In the wake of the Sandy Hook Elementary school shooting that touched us so deeply, it’s daunting to comment since the wounds are still tender. Parents with tear-stained faces deserve our comfort and compassion. The Newtown community needs our support as they try to heal. These things we can agree on. But what do we say when words are never enough in the midst of such sorrow? Sometimes nothing. However, as uncomfortable as it may be, a few observations are in order.
Heaps of blame have been dished out for the unspeakable acts committed against the 20 defenseless children and six adults in the town painted as idyllic and peaceful. It’s the fault of assault weapons, high capacity magazines, violent video games, a callous culture, and the NRA, or so we are told. Some say it’s the GOP, God, antiquated laws and Adam Lanza’s mother who tried to move him away from his obsession with gaming and into society. However cathartic blame may be, it doesn’t help the hurting find answers.
Connecticut’s chief medical examiner is looking for explanations in the genes of the killer’s brain while the emotionally shattered are flocking to churches, seeking pastoral counsel, and attending vigils. A real dichotomy is emerging as to where ultimate answers can be found and whether they are in the spiritual or physical realm.

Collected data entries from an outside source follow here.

(** X3. When the [try] block of [call_llm_api] fails for a row (the request
    raises, the status check raises, the body is no JSON, a field on the way
    to the content is missing, or the content is no JSON), [call_llm_api]
    returns the default
    dict and so does [process_row]: the root cause is the sentinel, every
    list axis is the sentinel followed by two empty strings, and the
    confidence is 0.0. The loop body does not raise on it: the cells of the
    row are written, and the row counts as a low-confidence row. Inside any
    run the row contributes exactly these cells between the rows before it
    and the rows after it. *)
Theorem failed_call_falls_back (n : nat) (row : Row) (taxonomy : Taxonomy) :
  call_fails (fun s => json_loads (json_str_of s))
    (post n (prompt_of row taxonomy)) ->
  call_llm_api json_loads post n (prompt_of row taxonomy) = VDict default_result
  /\ process_row json_loads post n row taxonomy = default_result
  /\ default_result !! "root_cause" = Some (VStr "Not Mentioned")
  /\ (forall key axis, (key, axis) ∈ list_fields ->
      default_result !! key =
        Some (VList [VStr "Not Mentioned"; VStr ""; VStr ""]))
  /\ default_result !! "confidence" = Some (VFloat 0)
  /\ update_row (process_row json_loads post n row taxonomy) = Some failed_cells
  /\ low_confidence failed_cells = Some true
  /\ (forall before after,
      n = length before ->
      main_loop json_loads post 0 (before ++ row :: after) taxonomy =
      out_b ← main_loop json_loads post 0 before taxonomy;
      out_a ← main_loop json_loads post (S n) after taxonomy;
      Some (out_b ++ failed_cells :: out_a)).
Proof.
  intros Hf. destruct (failed_row n row taxonomy Hf) as (Hcall & Hrow & _).
  split; [done|]. split; [done|]. split; [reflexivity|]. split.
  { intros key axis Hin. unfold list_fields in Hin.
    repeat (apply elem_of_cons in Hin as [Heq|Hin];
            [injection Heq as -> _; reflexivity|]).
    by apply elem_of_nil in Hin. }
  split; [reflexivity|]. rewrite Hrow.
  split; [apply failed_cells_written|]. split; [apply failed_cells_low|].
  intros before after ->. rewrite main_loop_app. simpl.
  rewrite Hrow, failed_cells_written. simpl.
  destruct (main_loop _ _ 0 before _); [|done]. simpl.
  by destruct (main_loop _ _ _ after _).
Qed.

End Pipeline.

(** A network error on the only row of a run. *)
Lemma failed_call_network_error :
  let post := fun (_ : nat) (_ : string) => @None Response in
  let json_loads := fun _ : string => @None value in
  let row := {| Complaint := Some "wheel makes clicking noise";
                Cause := None; Correction := None |} in
  call_llm_api json_loads post 0 (prompt_of row scenario_taxonomy)
    = VDict default_result
  /\ process_row json_loads post 0 row scenario_taxonomy = default_result
  /\ default_result !! "root_cause" = Some (VStr "Not Mentioned")
  /\ (forall key axis, (key, axis) ∈ list_fields ->
      default_result !! key =
        Some (VList [VStr "Not Mentioned"; VStr ""; VStr ""]))
  /\ default_result !! "confidence" = Some (VFloat 0)
  /\ update_row (process_row json_loads post 0 row scenario_taxonomy)
       = Some failed_cells
  /\ low_confidence failed_cells = Some true
  /\ (forall before after,
      0%nat = length before ->
      main_loop json_loads post 0 (before ++ row :: after) scenario_taxonomy =
      out_b ← main_loop json_loads post 0 before scenario_taxonomy;
      out_a ← main_loop json_loads post 1 after scenario_taxonomy;
      Some (out_b ++ failed_cells :: out_a)).
Proof.
  intros post json_loads row.
  apply (failed_call_falls_back json_loads post 0 row scenario_taxonomy).
  apply network_error.
Defined.

Lemma failed_cells_flags k :
  mapM low_confidence (replicate k failed_cells) = Some (replicate k true).
Proof.
  induction k as [|k IH]; [done|].
  cbn [replicate mapM]. rewrite failed_cells_low, IH. done.
Qed.

Lemma failed_cells_counted k :
  low_confidence_count (replicate k failed_cells) = Some k.
Proof.
  unfold low_confidence_count. rewrite failed_cells_flags.
  cbn [mbind option_bind]. f_equal.
  induction k as [|k IH]; [done|].
  cbn [replicate]. rewrite filter_cons_True by done.
  cbn [length]. by rewrite IH.
Qed.

(** A run in which every call fails: every row is written and every row is
    reported. *)
Lemma all_calls_fail_all_reported
    (json_loads : string -> option value)
    (post : nat -> string -> option Response) taxonomy rows : forall n,
  (forall i row, rows !! i = Some row ->
     call_fails (fun s => json_loads (json_str_of s))
       (post (n + i)%nat (prompt_of row taxonomy))) ->
  main_loop json_loads post n rows taxonomy
    = Some (replicate (length rows) failed_cells)
  /\ low_confidence_count (replicate (length rows) failed_cells)
     = Some (length rows).
Proof.
  intros n H. split; [|apply failed_cells_counted].
  revert n H. induction rows as [|row rows IH]; intros n H; [done|].
  simpl. destruct (failed_row json_loads post n row taxonomy)
    as (_ & _ & Hu).
  { specialize (H 0%nat row eq_refl). by rewrite Nat.add_0_r in H. }
  rewrite Hu. simpl. rewrite IH; [done|].
  intros i r Hi. replace (S n + i)%nat with (n + S i)%nat by lia.
  by apply H.
Qed.

(** An answer that parses, has allowed labels and no confidence key is no
    failure of the call: validation returns it, and the main loop then
    raises on [result["confidence"]], which nothing catches. *)
Example answer_without_confidence_aborts :
  let answer := VDict (list_to_map [("root_cause", VStr "Not Mentioned")]) in
  let json_loads := fun _ : string => Some answer in
  let body :=
    VDict (list_to_map [("choices", VList [VDict (list_to_map
      [("message", VDict (list_to_map [("content", VStr "{}")]))])])]) in
  let post := fun (_ : nat) (_ : string) =>
    Some {| raise_for_status := Some tt; json := Some body |} in
  let row := {| Complaint := Some "wheel makes clicking noise";
                Cause := None; Correction := None |} in
  process_row json_loads post 0 row scenario_taxonomy !! "confidence" = None
  /\ update_row (process_row json_loads post 0 row scenario_taxonomy) = None
  /\ main_loop json_loads post 0 [row] scenario_taxonomy = None.
Proof. by vm_compute. Qed.

Lemma in_strs_elem s l : s ∈ l -> in_strs (VStr s) l = true.
Proof.
  intros H. unfold in_strs. apply existsb_exists. exists s.
  split; [by apply list_elem_of_In | apply String.eqb_refl].
Qed.

Lemma allowed_item_ok allowed v : allowed_label allowed v -> item_ok allowed v = true.
Proof.
  intros (s & -> & [H | [-> | ->]]); unfold item_ok.
  - by rewrite in_strs_elem.
  - simpl. by rewrite orb_true_r.
  - simpl. by rewrite !orb_true_r.
Qed.

Lemma bad_items_none allowed items :
  Forall (allowed_label allowed) items -> bad_items allowed items = 0%nat.
Proof.
  induction 1 as [|item rest H _ IH]; [done|].
  by rewrite bad_items_cons, (allowed_item_ok _ _ H), IH.
Qed.

Lemma repair_allowed_id allowed items :
  Forall (allowed_label allowed) items -> map (repair allowed) items = items.
Proof.
  induction 1 as [|item rest H _ IH]; [done|]. simpl.
  unfold repair at 1. by rewrite (allowed_item_ok _ _ H), IH.
Qed.

(** The inner loop on a list without a replaced item: it returns, and the
    dict is as before, whatever its confidence is. *)
Lemma validate_items_clean allowed items : forall acc d,
  bad_items allowed items = 0%nat ->
  validate_items allowed items acc d = Some (acc ++ map (repair allowed) items, d).
Proof.
  induction items as [|item rest IH]; intros acc d H; simpl.
  - by rewrite app_nil_r.
  - rewrite bad_items_cons in H. unfold repair at 1.
    destruct (item_ok allowed item); [|discriminate].
    rewrite IH by done. by rewrite <- app_assoc.
Qed.

(** The inner loop on a list with a replaced item and no confidence to
    scale: it raises. *)
Lemma validate_items_no_confidence allowed items : forall acc d,
  d !! "confidence" = None -> bad_items allowed items <> 0%nat ->
  validate_items allowed items acc d = None.
Proof.
  induction items as [|item rest IH]; intros acc d Hc H; simpl; [done|].
  rewrite bad_items_cons in H.
  destruct (item_ok allowed item).
  - by apply IH.
  - unfold imul_confidence. by rewrite Hc.
Qed.

Lemma validate_field_fixed taxonomy d key axis l :
  d !! key = Some (VList l) -> length l = 3%nat ->
  Forall (allowed_label (axis taxonomy)) l ->
  validate_field taxonomy d (key, axis) = Some d.
Proof.
  intros Hk Hlen Hall. unfold validate_field. rewrite Hk.
  rewrite validate_items_clean by by apply bad_items_none.
  cbn [mbind option_bind app]. rewrite repair_allowed_id by done.
  unfold pad3. rewrite Hlen. cbn [replicate Nat.sub]. rewrite app_nil_r.
  rewrite take_ge by lia. by rewrite insert_id.
Qed.

Lemma validate_fields_fixed taxonomy fields d :
  (forall key axis, (key, axis) ∈ fields ->
     exists l, d !! key = Some (VList l) /\ length l = 3%nat
               /\ Forall (allowed_label (axis taxonomy)) l) ->
  validate_fields taxonomy fields d = Some d.
Proof.
  induction fields as [|[key axis] rest IH]; intros H; [done|].
  cbn [validate_fields].
  destruct (H key axis) as (l & Hl & Hlen & Hall); [by left|].
  rewrite (validate_field_fixed _ _ _ _ _ Hl Hlen Hall).
  cbn [mbind option_bind]. apply IH. intros k a Hin. apply H. by right.
Qed.

Lemma labels_ok_fixed taxonomy d :
  labels_ok taxonomy d -> validate_llm_output (VDict d) taxonomy = Some d.
Proof.
  intros [(s & Hs & Hroot) Hfields]. unfold validate_llm_output.
  fold (root_bad taxonomy d).
  assert (Hno : root_bad taxonomy d = false).
  { unfold root_bad. rewrite Hs. simpl. destruct Hroot as [Hin | ->].
    - by rewrite in_strs_elem.
    - simpl. by rewrite andb_false_r. }
  rewrite Hno. change (validate_fields taxonomy list_fields d = Some d).
  by apply validate_fields_fixed.
Qed.

(** X1. Validation is idempotent: a result it returned is returned
    unchanged when validated again, with the same labels and the same
    confidence. So is every answer whose labels are allowed already
    ([labels_ok_fixed]), whatever its confidence. *)
Theorem validation_idempotent
    (taxonomy : Taxonomy) (llm_output : value) (d : gmap string value) :
  validate_llm_output llm_output taxonomy = Some d ->
  validate_llm_output (VDict d) taxonomy = Some d.
Proof. intros H. apply labels_ok_fixed. by eapply validated_labels_ok. Qed.

Lemma validation_idempotent_default :
  validate_llm_output (VDict default_result) scenario_taxonomy
  = Some default_result.
Proof.
  apply (validation_idempotent scenario_taxonomy (VDict default_result)).
  apply validate_default.
Defined.

(** ** The keys of a validated answer *)

Lemma imul_confidence_present d k d' :
  imul_confidence d k = Some d' -> is_Some (d' !! "confidence").
Proof.
  unfold imul_confidence. intros H.
  destruct (d !! "confidence") as [c|]; simpl in H; [|discriminate].
  destruct (mul_float c k) as [c'|]; simpl in H; [|discriminate].
  injection H as <-. rewrite lookup_insert_eq. eauto.
Qed.

Lemma validate_items_present allowed items : forall acc d vl d',
  validate_items allowed items acc d = Some (vl, d') ->
  is_Some (d !! "confidence") -> is_Some (d' !! "confidence").
Proof.
  induction items as [|item rest IH]; intros acc d vl d' H Hc; simpl in H.
  - by injection H as _ <-.
  - destruct (item_ok allowed item); [by eapply IH|].
    destruct (imul_confidence d 0.9) as [d1|] eqn:E1; simpl in H;
      [|discriminate].
    eapply IH; [done|]. by eapply imul_confidence_present.
Qed.

Lemma validate_field_present taxonomy d key axis d' :
  validate_field taxonomy d (key, axis) = Some d' ->
  key <> "confidence" ->
  is_Some (d !! "confidence") -> is_Some (d' !! "confidence").
Proof.
  unfold validate_field. intros H Hne Hc.
  assert (Hdef : Some (<[key := default_list]> d) = Some d' ->
                 is_Some (d' !! "confidence")).
  { intros [= <-]. by rewrite lookup_insert_ne. }
  destruct (d !! key) as [v|]; [|by apply Hdef].
  destruct v; try (by apply Hdef).
  destruct (validate_items (axis taxonomy) l [] d) as [[vl d1]|] eqn:Ev;
    simpl in H; [|discriminate].
  injection H as <-. rewrite lookup_insert_ne by done.
  by eapply validate_items_present.
Qed.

President Obama perhaps found the middle ground by touching both. He spoke to the soul in last Sunday’s memorial service and when he quoted Scripture he appealed to the ultimate source of authority and articulated at least in part, a message that could truly console and comfort. He quoted II Corinthians which challenges us to fix our eyes not on the physical but rather on the unseen and eternal. “For we know that if the earthly tent we live in is destroyed, we have a building from God, an eternal house in heaven not built by human hands.”
In contrast, shrill calls for assault weapon bans and ramped up school security have drowned out the reality that the grieving are not primarily seeking help and consolation from legislative bodies, but are finding it in the church. If spiritual solace aids the souls of the grieving then why should moral and spiritual solutions for our torn culture be left in the pews? Absent from the mainstream media and its addiction to the sound bite is serious public discussion of good and evil, human responsibility, sin, and moral judgments. Our hearts are sick with grief and our collective soul yearns for an answer but what our hearts know to be true, our minds seem no longer to be able to speak, at least in moral terms because generations have been deprived of a moral vocabulary. The cognitive dissonance is surreal.
"The line separating good and evil passes not through states, nor between classes, nor between political parties either, but right through every human heart," said Soviet dissident Aleksandr Solzhenitsyn in 1973. Guns are certainly part of this discussion, but where, as Solzhenitsyn would insist, is the discussion of the human heart? And moral training? Why the inordinate focus on the material object of destruction as if the human soul had nothing to do with how that object was used? New gun laws may become a reality but lasting solutions to evil apart from the moral and spiritual realm will remain elusive.
So we turn to Christmas, the story filled with eternity and weaved with strands of both hope and tragedy; Hope in that the Messiah came to restore peace and righteousness; Tragedy in that innocent babies were killed by a jealous King Herod, and that God’s great gift to mankind was eventually rejected and killed. Yet Christmas is ultimately a triumphal story of God’s love that we find wrapped in swaddling clothes and lying in a manger—the spiritual meeting the physical we call the incarnation. May each of us embrace Him this season. O Come Emmanuel.